Lytro’s first aim was to create light field cameras that allow for refocusing after a shot by capturing the color, intensity, and direction of light rays with every snap. Iconically shaped as a square tube, the first 2011 model was replaced in 2014 with a device that looked more like a conventional DSLR camera.
In 2015, the company pivoted to professional VR video with a rig that can capture “Light Field Volume,” or “data from all directions at any location within a given volume.” This allows for “virtual views to be generated from any point, facing any direction, with any field of view.”
This rumored acquisition (via TechCrunch) comes as Google’s VR division is experimenting with light fields to better capture a scene. In virtual reality, this technology allow for “motion parallax and extremely realistic textures and lighting.”
With light fields, nearby objects seem near to you—as you move your head, they appear to shift a lot.

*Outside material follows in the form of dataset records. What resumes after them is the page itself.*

Lemma editTx_Ok now caller reference ifRevision f s u s' : (∀ k, f_Kind f = Some k → k ∈ decisionKinds) → board_ok (board s) →
  editTx now caller reference ifRevision f s = Ok (u, s') →
  ∃ id r r', decision_items (board s) !! id = Some r ∧ di_reference r = reference ∧ di_revision r = ifRevision ∧ active now caller s = None ∧
    edit_of now (peerOf (Family caller) (ID caller) s) id r r' (board s) (board s') ∧ di_kind r' ∈ decisionKinds ∧
    snapshot_of r' = mkDecisionSnapshot (default (di_title r) (f_Title f)) (default (di_location r) (f_Where f)) (default (di_context r) (f_Context f))
      (default (di_recommendation r) (f_Recommendation f)) (default (di_commands r) (f_Commands f)).
Proof.
  intros Hk Hb H. unfold editTx in H. apply bind_Ok in H as (u0 & s0 & [Ha [= -> ->]]%check_Ok & H). apply bind_Ok in H as ([id r] & s0 & H0 & H).
  apply decisionRow_Ok in H0 as (-> & Hi & Hr). apply bind_Ok in H as (u1 & s0 & [Hrev%Z.eqb_eq [= -> ->]]%ensure_Ok & H).
  apply bind_Ok in H as (u2 & s1 & Hre & H). apply bind_Ok in H as (u3 & s2 & ->%on_board_Ok & H). apply bind_Ok in H as (u4 & s3 & [g Es]%bumpChange_Ok & H).
  pose proof (card_of _ _ _ Hb Hi) as Hc.
  assert (∃ r', edit_of now (peerOf (Family caller) (ID caller) s) id r r' (board s) (board s3) ∧ r' = edited now f (r <| di_state := di_state r' |>
            <| di_archived_at := di_archived_at r' |> <| di_mark_revision := di_mark_revision r' |> <| di_mark_file := di_mark_file r' |>
            <| di_mark_offset := di_mark_offset r' |>)) as (r' & Hs3 & Er').
  { rewrite Es. cbn. unfold when in Hre. destruct (negb (seqb (di_state r) "active")) eqn:Ea.
    - unfold reopen, supersede, end_withdrawals in Hre. apply bind_Ok in Hre as (x & t & ->%on_board_Ok & Hre). apply bind_Ok in Hre as (x1 & t & ->%on_board_Ok & Hre).
      apply bind_Ok in Hre as (x2 & t & [= -> ->]%gets_Ok & Hre). apply on_board_Ok in Hre as ->. exists (edited now f (reopened_row r)). cbn. split; [|done].
      split; cbn; try done.
      rewrite (alter_row _ _ _ reopened_row Hi), (alter_row _ _ (reopened_row r)) by apply lookup_insert_eq. by rewrite insert_insert_eq.
    - apply ret_Ok in Hre as [= -> ->]. apply negb_false_iff, seqb_true in Ea. destruct (state_phase _ _ _ Hc) as [Hw _]. destruct (Hw Ea) as (_ & Har & Hv & Hwd).
      exists (edited now f r). cbn. split; [|by destruct r]. split; cbn; try done; [| | |].
      + by rewrite (alter_row _ _ _ (edited now f) Hi).
      + rewrite update_where_none; [done|]. intros i v Hl. apply andb_false_iff. destruct (verdict_of id i v) eqn:Eo; [right|by left].
        apply Z.eqb_neq. apply (Hv i v), lookup_mine. split; [done|]. by apply Z.eqb_eq.
      + rewrite update_where_none; [done|]. intros i v Hl. apply andb_false_iff. destruct (withdrawal_of id i v) eqn:Eo; [right|by left].
        apply Z.eqb_neq. apply (Hwd i v), lookup_mine. split; [done|]. by apply Z.eqb_eq.
      + split_and!; try done. destruct (co_mark _ _ _ Hc) as [?|[? _]]; [done|congruence]. }
  exists id, r, r'. split_and!; [done..| | |].
  - destruct (f_Recipients f) as [l|]; [|apply ret_Ok in H as [= -> ->]; done].
    apply bind_Ok in H as (x & t & [= -> ->]%gets_Ok & H). unfold storeRecipients in H. apply on_board_Ok in H as ->. destruct Hs3 as [E1 E2 E3 E4 E5 E6].
    split; cbn; [done..| |done]. intros k Hne. rewrite recipients_other by done. by apply E5.
  - rewrite Er'. cbn. destruct (f_Kind f) as [k|] eqn:Ek; [by apply Hk|apply (co_kind _ _ _ Hc)].
  - by rewrite Er'.
Qed.

(** The close of approved work, and a withdrawal *)
Lemma archive_one b b' id r r' : board_ok b → decision_items b !! id = Some r → decision_items b' = <[id := r']> (decision_items b) →
  decision_items_issued b' = decision_items_issued b → decision_deep_archive b' = decision_deep_archive b → decision_recipients b' = decision_recipients b →
  decision_deliveries b' = decision_deliveries b → decision_verdicts_issued b' = decision_verdicts_issued b →
  decision_verdicts b' = decision_verdicts b ∨
    (∃ now, decision_verdicts b' = update_where (λ i v, verdict_of id i v && (ve_superseded_at v =? 0)) (λ v, v <| ve_superseded_at := now |>) (decision_verdicts b)) →
  decision_withdrawals b' = decision_withdrawals b ∧ decision_withdrawals_issued b' = decision_withdrawals_issued b ∨
    (∃ w, dw_item_id w = id ∧ decision_withdrawals b' = <[decision_withdrawals_issued b + 1 := w]> (decision_withdrawals b) ∧
          decision_withdrawals_issued b' = decision_withdrawals_issued b + 1) →
  one_card b b' id r'.
Proof.
  intros Hb Hi E1 E2 E3 E4 E5 E6 Ev Ew.
  assert (∀ i v, decision_withdrawals b !! i = Some v → i ≤ decision_withdrawals_issued b) as Hwi by (intros i v Hl; by destruct (bo_withdrawals _ Hb _ _ Hl)).
  assert (∀ i v, decision_verdicts b !! i = Some v → i ≤ decision_verdicts_issued b) as Hvi by (intros i v Hl; by destruct (bo_verdicts _ Hb _ _ Hl)).
  assert (∀ w, decision_withdrawals b !! (decision_withdrawals_issued b + 1) = Some w → False) as Hf by (intros w Hl; specialize (Hwi _ _ Hl); lia).
  split; [done..| | | | | |].
  - intros i Hne. destruct Ev as [->|[now ->]]; [done|]. by rewrite mine_superseded, decide_False.
  - intros i Hne. destruct Ew as [[-> _]|(w & <- & -> & _)]; [done|]. rewrite mine_insert by (apply eq_None_not_Some; intros [w' Hw]; by eapply Hf).
    by rewrite decide_False.
  - rewrite E6. split; [|done]. destruct Ev as [->|[now ->]]; [by apply below_mine|by apply below_update].
  - destruct Ew as [[-> ->]|(w & <- & -> & ->)]; [split; [by apply below_mine|done]|]. split; [|lia].
    rewrite mine_insert, decide_True; [|done|apply eq_None_not_Some; intros [w' Hw]; by eapply Hf]. apply below_insert; [|lia].
    intros i v [Hl _]%lookup_mine. specialize (Hwi _ _ Hl). lia.
  - rewrite E4. intros k x Hx. by right.
  - intros k d Hd. rewrite E5 in Hd. destruct (bo_deliveries _ Hb _ _ Hd) as [Hv Ho]. split; [|exact Ho].
    destruct Ev as [->|[now ->]]; [done|by apply update_where_is_Some].
Qed.

Section acts.
Context `{SHA : Sha256}.
Variable is_print : Z → bool.

Lemma receipt_Ok caller reference key print deadline s item s' : receipt is_print caller reference key print deadline s = Ok (item, s') →
  ∃ q, decision_replays (board s) !! (caller, key) = None ∧ s' = s <| board := (board s) <| decision_replays := <[(caller, key) := q]> (decision_replays (board s)) |> |> ∧
    dq_fingerprint q = print ∧ dq_deadline q = deadline ∧ dq_result q = ItemReceipt item ∧ decisionItem is_print reference s = Ok (item, s).
Proof.
  unfold receipt. intros H. apply bind_Ok in H as (i & s0 & H0 & H). assert (s0 = s) as ->.
  { unfold decisionItem in H0. apply bind_Ok in H0 as ([id r] & s1 & (-> & _)%decisionRow_Ok & H0). by apply gets_Ok in H0 as [= _ ->]. }
  apply bind_Ok in H as (u & s1 & [Hf ->]%board_replay_Ok & [= -> ->]%ret_Ok). eauto 10.
Qed.

Lemma closeTx_Ok now caller reference ifRevision note key print deadline s a s' : now ≠ 0 → board_ok (board s) →
  closeTx is_print now caller reference ifRevision note key print deadline s = Ok (a, s') →
  ∃ id r, decision_items (board s) !! id = Some r ∧ di_reference r = reference ∧ di_revision r = ifRevision ∧ di_state r = "in_progress"%string ∧
    let r' := (archived_row now r) <| di_closed_by := peerOf (Family caller) (ID caller) s |> <| di_closed_at := now |> <| di_outcome_note := note |> in
    board_view (board s') = board_view ((board s) <| decision_items := <[id := r']> (decision_items (board s)) |>) ∧ board_ok (board s').
Proof.
  intros Hn Hb H. unfold closeTx in H. apply bind_Ok in H as ([id r] & s0 & (-> & Hi & Hr)%decisionRow_Ok & H).
  apply bind_Ok in H as (u1 & s0 & [Hrev%Z.eqb_eq [= -> ->]]%ensure_Ok & H). apply bind_Ok in H as (u2 & s0 & [Hst%seqb_true [= -> ->]]%ensure_Ok & H).
  apply bind_Ok in H as (c & s0 & [= -> ->]%gets_Ok & H). apply bind_Ok in H as (u3 & s1 & ->%on_board_Ok & H).
  apply bind_Ok in H as (u4 & s2 & [g ->]%bumpChange_Ok & H). apply receipt_Ok in H as (q & _ & -> & _). cbn.
  rewrite (alter_row _ _ _ _ Hi). exists id, r. set (r' := (archived_row now r) <| di_closed_by := _ |> <| di_closed_at := now |> <| di_outcome_note := note |>).
  split_and!; [done..|by destruct (board s)|].
  apply (board_ok_view ((board s) <| decision_items := <[id := r']> (decision_items (board s)) |>)); [by destruct (board s)|].
  eapply (one_card_ok _ _ id r r'); [exact Hb|exact Hi|done|eapply (archive_one _ _ _ r); try done; by left|]. cbn.
  pose proof (card_of _ _ _ Hb Hi) as Hc. destruct (state_phase _ _ _ Hc) as (_ & _ & Hp). by destruct (closed_card now r _ _ _ (peerOf (Family caller) (ID caller) s) note Hn Hc (Hp Hst)).
Qed.

Lemma withdrawTx_Ok now caller reference ifRevision reason key print deadline s a s' : now ≠ 0 → board_ok (board s) →
  withdrawTx is_print now caller reference ifRevision reason key print deadline s = Ok (a, s') →
  ∃ id r peer, decision_items (board s) !! id = Some r ∧ di_reference r = reference ∧ di_revision r = ifRevision ∧
    (di_state r = "active"%string ∨ di_state r = "returned"%string) ∧ itemParty now caller id r s = Some peer ∧ board_ok (board s') ∧
    decision_items (board s') = <[id := archived_row now r]> (decision_items (board s)) ∧
    (decision_recipients (board s') = decision_recipients (board s) ∧ decision_deliveries (board s') = decision_deliveries (board s) ∧
     decision_items_issued (board s') = decision_items_issued (board s) ∧ decision_verdicts_issued (board s') = decision_verdicts_issued (board s) ∧
     decision_withdrawals_issued (board s') = decision_withdrawals_issued (board s) + 1 ∧ decision_deep_archive (board s') = decision_deep_archive (board s)) ∧
    verdicts_of (board s') id = superseded_in now (verdicts_of (board s) id) ∧
    (∀ i, i ≠ id → verdicts_of (board s') i = verdicts_of (board s) i ∧ withdrawals_of (board s') i = withdrawals_of (board s) i) ∧
    phase_is (archived_row now r) (verdicts_of (board s') id) (withdrawals_of (board s') id) Withdrawn.
Proof.
  intros Hn Hb H. unfold withdrawTx in H. apply bind_Ok in H as ([id r] & s0 & (-> & Hi & Hr)%decisionRow_Ok & H).
  apply bind_Ok in H as (u1 & s0 & [Hrev%Z.eqb_eq [= -> ->]]%ensure_Ok & H). apply bind_Ok in H as (u2 & s0 & [Hst [= -> ->]]%ensure_Ok & H).
  apply orb_true_iff in Hst. rewrite !seqb_true in Hst. apply bind_Ok in H as (p & s0 & [= -> ->]%gets_Ok & H).
  apply bind_Ok in H as (peer & s0 & (x & Hp & [= -> ->])%row_Ok & H). apply bind_Ok in H as (u3 & s1 & ->%on_board_Ok & H).
  apply bind_Ok in H as (u4 & s2 & ->%on_board_Ok & H). apply bind_Ok in H as (u5 & s3 & ->%on_board_Ok & H).
  apply bind_Ok in H as (u6 & s4 & [g ->]%bumpChange_Ok & H). apply receipt_Ok in H as (q & _ & -> & _). cbn.
  rewrite (alter_row _ _ _ _ Hi). set (w := mkWithdrawalRow id _ _ _ _ _ _ _). set (b := board s) in *. exists id, r, x.
  pose proof (card_of _ _ _ Hb Hi) as Hc. destruct (state_phase _ _ _ Hc) as (Hp1 & Hp2 & _).
  assert (∀ w, decision_withdrawals b !! (decision_withdrawals_issued b + 1) = Some w → False) as Hf by (intros y Hl; destruct (bo_withdrawals _ Hb _ _ Hl); lia).
  apply (λ H, eq_None_ne_Some_2 _ H) in Hf.
  assert (mine dw_item_id id (<[decision_withdrawals_issued b + 1 := w]> (decision_withdrawals b)) = <[decision_withdrawals_issued b + 1 := w]> (withdrawals_of b id)) as Ew
    by (rewrite mine_insert by exact Hf; by rewrite decide_True).
  destruct (withdrawn_card now r (verdicts_of b id) (withdrawals_of b id) id (Family caller) x reason (decision_withdrawals_issued b + 1) Hn Hc) as [Hc' Hp'];
    [destruct Hst; [left|right]; auto|apply below_mine; intros i y Hl; destruct (bo_withdrawals _ Hb _ _ Hl); lia|].
  set (b' := mkBoard (<[id := archived_row now r]> (decision_items b)) (decision_items_issued b) (decision_recipients b)
    (update_where (λ i v, verdict_of id i v && (ve_superseded_at v =? 0)) (λ v, v <| ve_superseded_at := now |>) (decision_verdicts b)) (decision_verdicts_issued b)
    (decision_deliveries b) (<[decision_withdrawals_issued b + 1 := w]> (decision_withdrawals b)) (decision_withdrawals_issued b + 1) (decision_replays b) (decision_deep_archive b)).
  assert (verdicts_of b' id = superseded_in now (verdicts_of b id)) as Ev by (cbn; by rewrite mine_superseded, decide_True).
  assert (one_card b b' id (archived_row now r)) as Hone by (eapply (archive_one _ _ _ r); try done; [right; by exists now|right; by exists w]).
  do 3 (split; [done|]). split; [exact Hst|]. split; [exact Hp|]. split; [|split; [done|split; [done|split; [exact Ev|split]]]].
  - apply (board_ok_view b'); [done|]. eapply (one_card_ok _ _ id r); [exact Hb|exact Hi| |exact Hone|]; [done|].
    rewrite Ev. exact (eq_ind_r (card_ok _ _) Hc' Ew).
  - intros i Hne. split; [by apply (oc_verdicts _ _ _ _ Hone)|by apply (oc_withdrawals _ _ _ _ Hone)].
  - change (phase_is (archived_row now r) (verdicts_of b' id) (withdrawals_of b' id) Withdrawn). rewrite Ev. exact (eq_ind_r (λ m, phase_is _ _ m Withdrawn) Hp' Ew).
Qed.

Far-away objects shift less and light reflects off objects differently, so you get a strong cue that you’re in a 3D space.
TechCrunch calls the $40 million deal an “asset sale” with not all of Lytro’s employees joining Google. With 59 patents for light-fields and other digital imaging technology, the company’s technology could bolster Google’s VR efforts.

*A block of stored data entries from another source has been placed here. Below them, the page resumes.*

Lemma verdict_delivery_Ok vid ordinal d s u s' : insert_delivery vid ordinal d s = Ok (u, s') → decision_deliveries (board s) !! (vid, ordinal) = None ∧
  s' = s <| board := (board s) <| decision_deliveries := <[(vid, ordinal) := d]> (decision_deliveries (board s)) |> |>.
Proof. unfold insert_delivery. destruct (_ !! _) eqn:E; [done|]. by intros [= _ <-]. Qed.
Lemma same_session s : ∀ k r, sessions s !! k = Some r → ∃ q, sessions s !! k = Some (r <| s_last_seq := q |>).
Proof. intros k r Hr. exists (s_last_seq r). rewrite Hr. by destruct r. Qed.
(** The delivery to the inbox of a name, once it exists *)
Lemma deliver_inbox now vid body name n kind s : names s !! name = Some n → n_family n ≠ Family maintainerKey →
  ∀ s1 outcome reason message s2, names s1 = names s → board s1 = board s → messages s1 = messages s → messages_issued s1 = messages_issued s →
  (∀ k r, sessions s !! k = Some r → sessions s1 !! k = Some r) → (sessions s1 = sessions s ∨ active_row now (inbox_row now n) = true ∧ sessions s1 = <[inbox_named name n := inbox_row now n]> (sessions s)) →
  (seq ← take_seq (inbox_named name n) now;
   match (seq : option Z) with
   | None => mret ("skipped"%string, "recipient_inactive"%string, 0)
   | Some seq => id ← insert_message (verdict_message (inbox_named name n) seq now vid body); mret ("queued"%string, ""%string, id)
   end) s1 = Ok ((outcome, reason, message), s2) →
  ∀ ordinal s' u, insert_delivery vid ordinal (mkVerdictDeliveryRow kind name outcome reason message 0) s2 = Ok (u, s') →
  delivered now vid ordinal body name (mkVerdictDeliveryRow kind name outcome reason message 0) s s'.
Proof.
  intros Hn Hf s1 outcome reason message s2 E1 E2 E3 E4 E5 E6 H ordinal s' u Hd. apply verdict_delivery_Ok in Hd as [Hfresh ->].
  apply bind_Ok in H as (q & t & [(r & Hr & Ha & -> & ->)|(-> & -> & Hna)]%take_seq_Ok & H).
  - apply bind_Ok in H as (id & t2 & (-> & -> & _)%insert_message_Ok & [= -> -> -> ->]%ret_Ok). cbn in *. rewrite E2 in Hfresh. split; cbn; [done|by rewrite E2|done|done| |].
    + intros k x Hx. rewrite lookup_insert. apply E5 in Hx. case_decide as Ek; [|exists (s_last_seq x); rewrite Hx; by destruct x]. subst. rewrite Hr in Hx. injection Hx as ->. by eexists.
    + right. split_and!; [done..|]. exists n, (s_last_seq r + 1). by rewrite E3, E4.
  - apply ret_Ok in H as [= -> -> -> ->]. rewrite E2 in Hfresh. split; cbn; [done|by rewrite E2|done|done| |].
    + intros k x Hx. apply E5 in Hx. exists (s_last_seq x). rewrite Hx. by destruct x.
    + left. split_and!; [done..|]. eapply skip_inactive; [exact Hn|]. intros r Hr. apply Hna. by apply E5.
Qed.
Lemma deliverVerdict_Ok now vid ordinal body name s d s' : deliverVerdict now vid ordinal body name s = Ok (d, s') → now < never →
  ∃ row, d = delivery_view row ∧ delivered now vid ordinal body name row s s'.
Proof.
  intros H Hnow. unfold deliverVerdict in H. apply bind_Ok in H as ([kind target] & s1 & H1 & H). apply bind_Ok in H as ([[outcome reason] message] & s2 & H2 & H).
  apply bind_Ok in H as (u & s3 & H3 & [= -> ->]%ret_Ok). exists (mkVerdictDeliveryRow kind name outcome reason message 0). split; [done|].
  unfold delivery_target in H1. apply bind_Ok in H1 as (o & s0 & [= -> ->]%gets_Ok & H1). destruct (names s !! name) as [n|] eqn:En.
  - destruct (seqb (n_family n) (Family maintainerKey)) eqn:Ef; [apply seqb_true in Ef|apply seqb_false in Ef].
    + apply ret_Ok in H1 as [= -> -> ->]. apply ret_Ok in H2 as [= -> -> -> ->]. apply verdict_delivery_Ok in H3 as [Hfresh ->].
      split; cbn; try done; [by apply same_session|]. left. split_and!; try done. by eapply skip_maintainer.
    + assert (inbox_named name n = mkKey (n_family n) (match n_kind n with Alias => participantKey name | Peer => n_session_id n end)) as Ei by done.
      destruct (n_kind n) eqn:Ek; cbn in *.
      * apply ret_Ok in H1 as [= -> -> ->]. rewrite <-Ei in H2. refine (deliver_inbox now vid body name n _ s En Ef _ _ _ _ s2 _ _ _ _ _ _ H2 _ _ _ H3); try done. by left.
      * apply bind_Ok in H1 as (v & t & He & [= -> -> ->]%ret_Ok). rewrite <-Ei in H2.
        apply ensureParticipantInbox_Ok in He as (n' & Hn' & _ & He). assert (n' = n) as -> by congruence.
        assert (mkKey (n_family n) (participantKey name) = inbox_named name n) as Ei' by done. rewrite Ei' in He.
        destruct He as [->|[Hfr ->]]; [refine (deliver_inbox now vid body name n _ s En Ef _ _ _ _ s2 _ _ _ _ _ _ H2 _ _ _ H3); try done; by left|]. refine (deliver_inbox now vid body name n _ s En Ef _ _ _ _ s2 _ _ _ _ _ _ H2 _ _ _ H3); try done; cbn.
        -- intros k r Hr. rewrite lookup_insert_ne; [done|]. intros E. rewrite <-E in Hr. congruence.
        -- right. split; [|done]. unfold active_row, inbox_row. cbn. by apply Z.ltb_lt.
  - apply ret_Ok in H1 as [= -> -> ->]. apply ret_Ok in H2 as [= -> -> -> ->]. apply verdict_delivery_Ok in H3 as [Hfresh ->].
    split; cbn; try done; [by apply same_session|]. left. split_and!; try done. by apply skip_unknown.
Qed.

(** ** All deliveries of a verdict *)

Definition ids_below (s : State) : Prop := ∀ i m, messages s !! i = Some m → i ≤ messages_issued s.

(** What became of the deliveries to a list of names: each name has its row, in order, and a queued
    one its message; no other delivery and no other message changes. *)
Record all_delivered (now vid ordinal : Z) (body : string) (l : list string) (rows : list VerdictDeliveryRow) (s s' : State) : Prop := {
  ad_names : vd_name <$> rows = l;
  ad_rows : ∀ i row, rows !! i = Some row → decision_deliveries (board s') !! (vid, ordinal + Z.of_nat i) = Some row;
  ad_others : ∀ k d, decision_deliveries (board s') !! k = Some d →
    decision_deliveries (board s) !! k = Some d ∨ ∃ i, rows !! i = Some d ∧ k = (vid, ordinal + Z.of_nat i);
  ad_kept : ∀ k d, decision_deliveries (board s) !! k = Some d → decision_deliveries (board s') !! k = Some d;
  ad_state : names s' = names s ∧ messages_issued s ≤ messages_issued s' ∧ ids_below s';
  ad_sessions : ∀ k r, sessions s !! k = Some r → ∃ q, sessions s' !! k = Some (r <| s_last_seq := q |>);
  ad_messages : ∀ i m, messages s !! i = Some m → messages s' !! i = Some m;
  ad_new : ∀ i m, messages s' !! i = Some m → messages s !! i = Some m ∨
    ∃ j row, rows !! j = Some row ∧ vd_outcome row = "queued"%string ∧ vd_message_id row = i;
  ad_own : ∀ i j x y, rows !! i = Some x → rows !! j = Some y → (i < j)%nat → vd_outcome x = "queued"%string → vd_outcome y = "queued"%string →
    vd_message_id x < vd_message_id y;
  ad_effects : ∀ i row, rows !! i = Some row → vd_acknowledged_at row = 0 ∧
    ((vd_outcome row = "queued"%string ∧ vd_reason row = ""%string ∧ ∃ n q, names s !! vd_name row = Some n ∧ n_family n ≠ Family maintainerKey ∧
        messages_issued s < vd_message_id row ∧ messages s' !! vd_message_id row = Some (verdict_message (inbox_named (vd_name row) n) q now vid body)) ∨
     (vd_outcome row = "skipped"%string ∧ vd_message_id row = 0 ∧ skip_reason now s (vd_name row) (vd_reason row))) }.

Lemma skip_reason_before now s s1 name reason : names s1 = names s →
  (∀ k r, sessions s !! k = Some r → ∃ q, sessions s1 !! k = Some (r <| s_last_seq := q |>)) → skip_reason now s1 name reason → skip_reason now s name reason.
Proof.
  intros En Hs [Hn|n Hn Hf|n Hn Hi]; rewrite En in Hn; [by apply skip_unknown|by eapply skip_maintainer|].
  eapply skip_inactive; [exact Hn|]. intros r Hr. destruct (Hs _ _ Hr) as [q Hq]. specialize (Hi _ Hq). done.
Qed.
Lemma delivered_below now vid ordinal body name row s s' : ids_below s → delivered now vid ordinal body name row s s' →
  ids_below s' ∧ messages_issued s ≤ messages_issued s' ∧ (∀ i m, messages s !! i = Some m → messages s' !! i = Some m) ∧
  ∀ i m, messages s' !! i = Some m → messages s !! i = Some m ∨ vd_outcome row = "queued"%string ∧ vd_message_id row = i.
Proof.
  intros Hb [_ _ _ _ _ [(_ & _ & Em & Ei & _)|(Ho & _ & n & q & _ & _ & Eid & Ei & Em)]].
  - unfold ids_below. rewrite Em, Ei. split_and!; try done. intros i m Hl. by left.
  - unfold ids_below. rewrite Em, Ei. split_and!; [|lia| |].
    + intros i m [[<- _]|[_ Hl]]%lookup_insert_Some; [lia|]. specialize (Hb _ _ Hl). lia.
    + intros i m Hl. specialize (Hb _ _ Hl). rewrite lookup_insert_ne by lia. done.
    + intros i m [[<- _]|[_ Hl]]%lookup_insert_Some; [by right|by left].
Qed.

Lemma deliver_all_Ok now vid body l : now < never → ∀ ordinal s ds s', ids_below s → deliver_all now vid body ordinal l s = Ok (ds, s') →
  ∃ rows, ds = delivery_view <$> rows ∧ all_delivered now vid ordinal body l rows s s' ∧ ∃ x, board s' = (board s) <| decision_deliveries := x |>.
Proof.
  intros Hnow. induction l as [|name l IH]; intros ordinal s ds s' Hb H; cbn in H.
  - apply ret_Ok in H as [= -> ->]. exists []. split; [done|]. split; [|exists (decision_deliveries (board s)); by destruct (board s)].
    split; try done; [by left|by apply same_session|by left].
  - apply bind_Ok in H as (d & s1 & (row & -> & Hd)%deliverVerdict_Ok & H); [|done]. apply bind_Ok in H as (rest & s2 & H2 & [= -> ->]%ret_Ok).
    destruct (delivered_below _ _ _ _ _ _ _ _ Hb Hd) as (Hb1 & Hi1 & Hk1 & Hn1). destruct (IH _ _ _ _ Hb1 H2) as (rows & -> & [A1 A3 A4 A5 (A6 & A6' & A6'') A7 A8 A9 A11 A10] & ds & A2).
    destruct Hd as [D1 D2 D3 [D4 D4'] D5 D6]. exists (row :: rows). split; [done|].
    assert (∀ k, decision_deliveries (board s1) !! k = <[(vid, ordinal) := row]> (decision_deliveries (board s)) !! k) as Hds by (intros k; by rewrite D2).
    assert (∀ i : nat, ordinal + 1 + Z.of_nat i = ordinal + Z.of_nat (S i)) as Hord by lia.
    split; [split|exists ds; rewrite A2, D2; by destruct (board s)].
    + cbn. by rewrite D4, A1.
    + intros [|i] row' Hr; cbn in Hr; [|rewrite <-Hord; by apply A3]. injection Hr as ->. rewrite Z.add_0_r. apply A5. by rewrite Hds, lookup_insert_eq.
    + intros k x [Hx|(i & Hi & ->)]%A4; [|right; exists (S i); by rewrite <-Hord]. rewrite Hds in Hx. apply lookup_insert_Some in Hx as [[<- <-]|[_ Hx]]; [|by left].
      right. exists 0%nat. by rewrite Z.add_0_r.
    + intros k x Hx. apply A5. rewrite Hds, lookup_insert_ne; [done|]. intros <-. congruence.
    + split_and!; [congruence|lia|done].
    + intros k r Hr. destruct (D5 _ _ Hr) as [q Hq]. destruct (A7 _ _ Hq) as [q' Hq']. exists q'. rewrite Hq'. by destruct r.
    + intros i m Hm. apply A8, Hk1, Hm.
    + intros i m [Hm|(j & row' & Hj & Hq)]%A9; [|right; by exists (S j), row']. destruct (Hn1 _ _ Hm) as [?|[? ?]]; [by left|right; by exists 0%nat, row].
    + intros [|i] [|j] x y Hx Hy Hlt Qx Qy; cbn in Hx, Hy; [lia| |lia|by eapply (A11 i j); [..|lia|done|done]].
      injection Hx as <-. destruct (A10 _ _ Hy) as (_ & [(_ & _ & n & q & _ & _ & O5 & _)|(O1 & _)]); [|congruence].
      destruct D6 as [(O1 & _)|(_ & _ & n' & q' & _ & _ & -> & O6 & _)]; [congruence|lia].
    + intros [|i] row' Hr; cbn in Hr.
      * injection Hr as <-. split; [done|]. destruct D6 as [(O1 & O2 & _ & _ & O3)|(O1 & O2 & n & q & O3 & O4 & O5 & O6 & O7)]; [right|left]; rewrite D4; [done|].
        split_and!; [done..|]. exists n, q. split_and!; [done..|lia|]. apply A8. by rewrite O7, O5, lookup_insert_eq.
      * destruct (A10 _ _ Hr) as (O0 & [(O1 & O2 & n & q & O3 & O4 & O5 & O6)|(O1 & O2 & O3)]); (split; [done|]); [left|right].
        -- split_and!; [done..|]. exists n, q. rewrite <-D3. split_and!; [done..|lia|done].
        -- split_and!; [done..|]. by eapply skip_reason_before.
Qed.

(** ** The verdict *)

Section verdict.
Variable is_print : Z → bool.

Google is currently capturing light fields with a modified Jump VR rig that arranges 16 cameras in a vertical arc and rests on a rotating platform. Last week, the company released a “Welcome to Light Fields” app for the HTC Vive, Oculus Rift, and Windows Mixed Reality headsets.
Meanwhile, Google hardware head Rick Osterloh happens to sit on Lytro’s board of directors, though this acquisition is likely intended for the AR/VR division.